American country singer Reba McEntire covered "You Keep Me Hangin' On" in 1995 for her 22nd studio album Starting Over (1996). Released as the album's fourth single in 1996 on MCA Nashville Records, it was co-produced by Tony Brown and Michael Omartian. Although not released to country radio, McEntire's rendition was her only dance hit, reaching number two on the US Billboard Hot Dance Club Play chart.

===Reception===
Larry Flick from Billboard wrote, "A Reba McEntire dance record? On paper, such an idea seems frighteningly incongruous. But in the hands of British production team Love to Infinity, the concept works like gangbusters. Playfully digging into the Supremes' pop classic, McEntire has a saucy style that is well-suited to the track's storm of bright pop/house percussion and sugary synths. Her country base may find this a tad hard to swallow, but it is so darn good that you'll be wishing for another romp in the disco round ASAP." Dan Glaister from The Guardian said songs like "You Keep Me Hanging On" are "safe, solid, and destined for a marketing megablitz. They're huge, but hardly country."

===Track listing===
- 12-inch vinyl, 1996 (US)
A1. "You Keep Me Hangin' On" (Classic Paradise mix) – 7:46
A2. "You Keep Me Hangin' On" (Classic Paradise instrumental) – 7:47
B1. "You Keep Me Hangin' On" (Deep Love mix) – 8:55
B2. "You Keep Me Hangin' On" (Aphrodisiac mix) – 7:12

- CD maxi-single, 1996 (US)
1. "You Keep Me Hangin' On" (Classic Paradise radio mix) – 3:44
2. "You Keep Me Hangin' On" (Classic Paradise mix) – 7:46
3. "You Keep Me Hangin' On" (Classic Paradise instrumental) – 7:47
4. "You Keep Me Hangin' On" (Deep Love mix) – 8:55
5. "You Keep Me Hangin' On" (Aphrodisiac mix) – 7:12

===Charts===

| Chart (1996) | Peak position |
|---|---|
| US Hot Dance Club Play (Billboard) | 2 |

==Other notable versions==
In 1969, Mary McCaslin released a cover version. According to The New York Times, it "transforms the tune from an urban teen-oriented lament into a mountain-flavored folk song of quiet, adult desperation."

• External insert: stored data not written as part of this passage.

Lemma TimingWheel_default_repr : wheel_repr TimingWheel_default 0 cal_empty.
Proof.
  pose proof SlotCount_bounds. pose proof MaxFrames_bounds.
  assert (forall i s, (tw_slots_ TimingWheel_default).[i] = Some s ->
    s = mkSlot (replicate (Z.to_nat MaxFramesPerSlot) inhabitant) 0) as Hs.
  { intros i s [_ Hi]%aget_Some. simpl in Hi. by apply lookup_replicate in Hi as [-> _]. }
  split; simpl; rewrite ?zlen_replicate; try done; try lia.
  - intros i s ->%Hs. split; simpl; rewrite ?zlen_replicate; lia.
  - intros t _. destruct (aget_in_range (tw_slots_ TimingWheel_default) (t mod SlotCount)) as [s Hget].
    { simpl. rewrite zlen_replicate. pose proof (Z.mod_pos_bound t SlotCount). lia. }
    exists s. split; [done|]. by apply Hs in Hget as ->.
  - intros t f ?%not_elem_of_nil. done.
  - assert (forall n t, cal_size cal_empty t n = 0) as ->; [|done].
    intros n. induction n as [|n IH]; intros t; simpl; [done|by rewrite IH].
Qed.

(** C23: the timing wheel refines the calendar.  Every sequence of [schedule] and
    [tick] calls on a fresh wheel runs inside its arrays, answers what the
    calendar answers (statuses, and at each tick exactly the frames due then, in
    scheduling order), and leaves [pending_count] equal to the number of frames
    still in the calendar; the wrap-around of [current_tick_] is covered. *)
Theorem wheel_refines_calendar ops :
  Forall op_ok ops ->
  exists w', wheel_run TimingWheel_default ops = Some ((cal_run (0, cal_empty) ops).1, w')
    /\ wheel_repr w' (cal_run (0, cal_empty) ops).2.1 (cal_run (0, cal_empty) ops).2.2
    /\ tw_pending_count_ w' = cal_size (cal_run (0, cal_empty) ops).2.2
         ((cal_run (0, cal_empty) ops).2.1 + 1) (Z.to_nat SlotCount).
Proof.
  intros Hok.
  destruct (wheel_run_refines TimingWheel_default (0, cal_empty) ops) as (w' & Hrun & Hr);
    [apply TimingWheel_default_repr|done|].
  exists w'. split_and!; [done|done|]. by apply (wr_pending _ _ _ Hr).
Qed.

(** *** Frames are released on time *)

Fixpoint count_ticks (ops : list WheelOp) : Z :=
  match ops with
  | [] => 0
  | OpTick :: ops => 1 + count_ticks ops
  | OpSchedule _ _ :: ops => count_ticks ops
  end.

Lemma count_ticks_nonneg ops : 0 <= count_ticks ops.
Proof. induction ops as [|[] ops IH]; simpl; lia. Qed.

Fixpoint reply_ticks (rs : list WheelReply) : Z :=
  match rs with
  | [] => 0
  | DidTick _ :: rs => 1 + reply_ticks rs
  | DidSchedule _ :: rs => reply_ticks rs
  end.

(** Every tick hands out only frames stamped with its own number, counted from [now]. *)
Fixpoint ticks_on_time (now : Z) (rs : list WheelReply) : Prop :=
  match rs with
  | [] => True
  | DidTick expired :: rs => Forall (fun g => df_release_tick g = u64 (now + 1)) expired /\ ticks_on_time (now + 1) rs
  | DidSchedule _ :: rs => ticks_on_time now rs
  end.

Definition cal_stamped (D : Calendar) : Prop := forall t g, g ∈ D t -> df_release_tick g = u64 t.

Lemma cal_apply_stamped s o : cal_stamped s.2 -> cal_stamped (cal_apply s o).2.2.
Proof.
  destruct s as [now D]. intros Hs. destruct o as [f d|]; simpl; [repeat case_bool_decide; simpl; try done|].
  - intros t g. unfold cal_add. case_decide; [subst|apply Hs]. intros [?%Hs|?%list_elem_of_singleton]%elem_of_app; [done|by subst].
  - intros t g. unfold cal_clear. case_decide; [by intros ?%not_elem_of_nil|apply Hs].
Qed.

Lemma cal_run_on_time s ops : cal_stamped s.2 -> ticks_on_time s.1 (cal_run s ops).1.
Proof.
  revert s. induction ops as [|o ops IH]; intros s Hs; [done|]. cbn [cal_run].
  pose proof (IH _ (cal_apply_stamped s o Hs)) as IHo. destruct s as [now D], o as [f d|]; simpl in *.
  - repeat case_bool_decide; simpl in *; by destruct (cal_run _ ops).
  - destruct (cal_run _ ops). simpl in *. split; [|done]. apply Forall_forall. intros g. apply Hs.
Qed.
(* ===== verification/FrameAllocator.v ===== *)
(** * [include/chronosx/frame_allocator.hpp]: UMEM frame ownership

    The free stack, the owner table and the failure counters of the class, all
    of its operations, the ownership invariant and what follows from it. *)

From S2P Require Import Prelude Types.

Definition kDefaultFrameSizeBytes : Z := 4096.
Definition kDefaultFrameCount : Z := 4096.
Definition kMinXdpFrameSizeBytes : Z := 2048.

Inductive FrameOwner :=
| FrameOwner_Free
| FrameOwner_FillRing
| FrameOwner_RxRing
| FrameOwner_DataPlane
| FrameOwner_TimingWheel
| FrameOwner_TxRing
| FrameOwner_CompletionRing.

#[export] Instance FrameOwner_eq_dec : EqDecision FrameOwner.
Proof. solve_decision. Defined.

Definition frame_owner_name (owner : FrameOwner) : string :=
  match owner with
  | FrameOwner_Free => "Free"
  | FrameOwner_FillRing => "FillRing"
  | FrameOwner_RxRing => "RxRing"
  | FrameOwner_DataPlane => "DataPlane"
  | FrameOwner_TimingWheel => "TimingWheel"
  | FrameOwner_TxRing => "TxRing"
  | FrameOwner_CompletionRing => "CompletionRing"
  end.

Inductive FrameStatus :=
| FrameStatus_Ok
| FrameStatus_PoolEmpty
| FrameStatus_PoolFull
| FrameStatus_InvalidFrameIndex
| FrameStatus_InvalidFrameAddress
| FrameStatus_InvalidOwner.

#[export] Instance FrameStatus_eq_dec : EqDecision FrameStatus.
Proof. solve_decision. Defined.

Definition frame_status_name (status : FrameStatus) : string :=
  match status with
  | FrameStatus_Ok => "Ok"
  | FrameStatus_PoolEmpty => "PoolEmpty"
  | FrameStatus_PoolFull => "PoolFull"
  | FrameStatus_InvalidFrameIndex => "InvalidFrameIndex"
  | FrameStatus_InvalidFrameAddress => "InvalidFrameAddress"
  | FrameStatus_InvalidOwner => "InvalidOwner"
  end.

Record FrameHandle := mkFrameHandle {
  fh_address : Z;
  fh_index : Z;
  fh_reserved : Z;
}.

Definition FrameHandle_default : FrameHandle := mkFrameHandle 0 0 0.

Record FrameAllocation := mkFrameAllocation {
  fal_frame : FrameHandle;
  fal_status : FrameStatus;
}.
(* ===== verification/PacketParser.v ===== *)
(** * [include/chronosx/packet_parser.hpp]: the zero-copy L2-L4 parser

    Frames live in one byte memory (the UMEM); a [const Byte*] is [None] for
    [nullptr] and the offset of its first byte otherwise, and dereferencing
    outside of the memory is undefined behaviour. *)

From S2P Require Import Prelude Types.

Abbreviation Memory := (list Z) (only parsing).
Abbreviation Ptr := (option Z) (only parsing).

Definition load (mem : Memory) (p : Ptr) (i : Z) : option Byte :=
  base ← p; mem.[base + i].

Definition mem_ok (mem : Memory) : Prop := Forall (fits 8) mem.

Definition kEtherTypeIPv4 : Z := 0x0800.
Definition kEtherTypeARP : Z := 0x0806.
Definition kEtherTypeVLAN : Z := 0x8100.
Definition kEtherTypeIPv6 : Z := 0x86DD.

Definition kIPv4ProtocolICMP : Z := 1.
Definition kIPv4ProtocolTCP : Z := 6.
Definition kIPv4ProtocolUDP : Z := 17.

Definition kIPv4FragmentOffsetMask : Z := 0x1FFF.

Inductive ParseStatus :=
| ParseStatus_Ok
| ParseStatus_NullData
| ParseStatus_TooShortForEthernet
| ParseStatus_NonIPv4
| ParseStatus_TooShortForIPv4
| ParseStatus_InvalidIPv4Version
| ParseStatus_InvalidIPv4HeaderLength
| ParseStatus_TruncatedIPv4Header
| ParseStatus_IPv4TotalLengthTooSmall
| ParseStatus_IPv4TotalLengthExceedsFrame
| ParseStatus_IPv4FragmentWithoutL4
| ParseStatus_UnsupportedTransport
| ParseStatus_TooShortForTCP
| ParseStatus_InvalidTCPHeaderLength
| ParseStatus_TruncatedTCPHeader
| ParseStatus_TooShortForUDP
| ParseStatus_InvalidUDPLength
| ParseStatus_TruncatedUDPPayload.

#[export] Instance ParseStatus_eq_dec : EqDecision ParseStatus.
Proof. solve_decision. Defined.
(* ===== verification/ChaosEngine.v ===== *)
(** * [include/chronosx/chaos_engine.hpp]: deterministic chaos decisions

    Rules, matching, the seeded FNV-1a hash with its final avalanche, and the
    decision for a packet, with and without the payload in the hash. *)

From S2P Require Import Prelude Types PacketParser.

Definition kProbabilityScale : Z := 10000.

Record ChaosRule := mkChaosRule {
  cr_seed : Z;
  cr_delay_ns : Z;
  cr_id : Z;
  cr_src_ip : Z;
  cr_dst_ip : Z;
  cr_src_port : Z;
  cr_dst_port : Z;
  cr_probability : Z;
  cr_protocol : Z;
  cr_action : PacketAction;
  cr_enabled : Z;
  cr_reserved : list Z;
}.

#[export] Instance ChaosRule_eq_dec : EqDecision ChaosRule.
Proof. solve_decision. Defined.

(** [ChaosRule{}]. *)
Definition ChaosRule_default : ChaosRule :=
  mkChaosRule 0 0 0 0 0 0 0 0 0 PacketAction_Pass 1 [0; 0; 0].

Record ChaosDecision := mkChaosDecision {
  cd_hash : Z;
  cd_delay_ns : Z;
  cd_rule_id : Z;
  cd_roll : Z;
  cd_action : PacketAction;
  cd_matched_rule : Z;
}.

Definition cd_matched (d : ChaosDecision) : bool := negb (cd_matched_rule d =? 0).
Definition should_forward (d : ChaosDecision) : bool := negb (cd_action d =?? PacketAction_Drop).
Definition should_drop (d : ChaosDecision) : bool := cd_action d =?? PacketAction_Drop.
Definition should_delay (d : ChaosDecision) : bool := cd_action d =?? PacketAction_Delay.
Definition should_corrupt (d : ChaosDecision) : bool := cd_action d =?? PacketAction_Corrupt.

R&B singer Wilson Pickett recorded a version of the Vanilla Fudge cover which was released as a single in 1969 and included on his 1970 album Right On. Pickett's version reached number 16 on the US R&B chart and 92 on the Billboard Hot 100.

Rod Stewart recorded a version on his 1977 album “Footloose and Fancy Free” with Holland/Dozier/Holland listed as writers.
English DJ and producer Mark Ronson covered the Smiths' controversial 1987 hit "Stop Me If You Think You've Heard This One Before" under the shortened title of "Stop Me" featuring Australian singer and frequent collaborator Daniel Merriweather for his 2007 album of cover versions, Version, and was released as the album's lead single in the weeks up to its release and was a hit throughout the US and Europe. Ronson and Merriweather's version contains additional lyrics from "You Keep Me Hangin' On", where Holland–Dozier–Holland are credited as co-writers alongside the existing co-writers of the Smiths' Morrissey and Johnny Marr.

Dianna Agron as Quinn Fabray performed the song in the Glee episode "Throwdown". Raymund Flandez for The Wall Street Journal was critical of this cover, which he called "thin and jarring", while in 2015 The A.V. Club described it as "one of the best numbers in Glee history" and Mashable ranked it in the show's top 50 songs. The version peaked at number 166 on the UK Singles Chart for the week ending February 27, 2010.